Reproduce every line in the material below that holds "OperatorSafeArtifactInspectDetails".

[Start of Attachment]

Definition push_evaluated (i : OperatorSafeMaintenanceActionItem) (l : ActionLists) : ActionLists :=
  mkLists (al_evaluated l ++ [i]) (al_planned l) (al_removed l) (al_retained l) (al_skipped l) (al_warnings l).
Definition push_planned (i : OperatorSafeMaintenanceActionItem) (l : ActionLists) : ActionLists :=
  mkLists (al_evaluated l) (al_planned l ++ [i]) (al_removed l) (al_retained l) (al_skipped l) (al_warnings l).
Definition push_removed (i : OperatorSafeMaintenanceActionItem) (l : ActionLists) : ActionLists :=
  mkLists (al_evaluated l) (al_planned l) (al_removed l ++ [i]) (al_retained l) (al_skipped l) (al_warnings l).
Definition push_retained (i : OperatorSafeMaintenanceActionItem) (l : ActionLists) : ActionLists :=
  mkLists (al_evaluated l) (al_planned l) (al_removed l) (al_retained l ++ [i]) (al_skipped l) (al_warnings l).
Definition push_skipped (i : OperatorSafeMaintenanceActionItem) (l : ActionLists) : ActionLists :=
  mkLists (al_evaluated l) (al_planned l) (al_removed l) (al_retained l) (al_skipped l ++ [i]) (al_warnings l).
Definition push_warning (i : MaintenanceWarning) (l : ActionLists) : ActionLists :=
  mkLists (al_evaluated l) (al_planned l) (al_removed l) (al_retained l) (al_skipped l) (al_warnings l ++ [i]).

Record OperatorSafeMaintenanceActionResult : Type := mkActionResult {
  ar_action : MaintenanceAction;
  ar_mode : OperatorSafeMaintenanceMode;
  ar_requestedFamily : OperatorSafeArtifactFamilySelector;
  ar_lists : ActionLists;
}.

(** A retention override per family, [None] when it is not given. *)
Record OperatorSafePruneRequest : Type := mkPruneRequest {
  pr_mode : OperatorSafeMaintenanceMode;
  pr_family : option OperatorSafeArtifactFamilySelector;
  pr_nowMs : option Z;
  pr_retentionOverridesMs : OperatorSafeArtifactFamily → option Z;
}.

Record OperatorSafeCleanupRequest : Type := mkCleanupRequest {
  cr_mode : OperatorSafeMaintenanceMode;
  cr_reportId : option string;
  cr_family : option OperatorSafeArtifactFamily;
  cr_artifactId : option string;
  cr_nowMs : option Z;
}.

Record OperatorWorktreeMaintenanceInventory : Type := mkInventory {
  iv_generatedAt : string;
  iv_selectedFamily : OperatorSafeArtifactFamilySelector;
  iv_limit : option Z;
  iv_totalCount : nat;
  iv_report : list OperatorSafeArtifactInventoryRecord;
  iv_snapshot : list OperatorSafeArtifactInventoryRecord;
  iv_temp_workspace : list OperatorSafeArtifactInventoryRecord;
}.

(** A linked id is a value of the document. *)
Inductive OperatorSafeArtifactInspectDetails : Type :=
| report_details (operation mode outcome failureClass recommendedAction : option json) (warningCodes blockingCodes : json)
    (linkedSnapshotId linkedTempWorkspaceId : option json)
| snapshot_details (operation mode repoRoot targetPath workspaceRoot workspaceRelativePath repoRelativePath : option json)
    (warningCodes idempotentSkip : json) (linkedReportId : option json) (orphaned : bool)
| temp_details (operation mode tempPath staleAfterMs : option json) (nextEligibleCleanupAt : option string)
    (linkedReportId : option json) (orphaned : bool).

Record OperatorSafeArtifactInspectResult : Type := mkInspect {
  in_family : OperatorSafeArtifactFamily;
  in_artifactId : string;
  in_found : bool;
  in_reason : option OperatorSafeMaintenanceReasonCode;
  in_record : option OperatorSafeArtifactInventoryRecord;
  in_details : option OperatorSafeArtifactInspectDetails;
  in_warnings : list (OperatorSafeMaintenanceReasonCode * string);
}.

Definition DEFAULT_RETENTION_MS (f : OperatorSafeArtifactFamily) : Z :=
  match f with
  | report => 7 * 24 * 60 * 60 * 1000
  | snapshot => 3 * 24 * 60 * 60 * 1000
  | temp_workspace => 24 * 60 * 60 * 1000
  end%Z.

(** ** Reading the artifacts *)

Definition defaultFamilySelector (value : option OperatorSafeArtifactFamilySelector) : OperatorSafeArtifactFamilySelector :=
  value or_else None.

Definition isJsonFile (entry : string) : bool := endsWith entry ".json".

Definition stripJsonSuffix (entry : string) : string :=
  if endsWith entry ".json" then String.substring 0 (String.length entry - 5) entry else entry.

(** [a || b || c] on numbers. *)
Definition first_nonzero (a b c : Z) : Z := if (a =? 0)%Z then (if (b =? 0)%Z then c else b) else a.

[End of Attachment]

### Output of the task
Inductive OperatorSafeArtifactInspectDetails : Type :=
  in_details : option OperatorSafeArtifactInspectDetails;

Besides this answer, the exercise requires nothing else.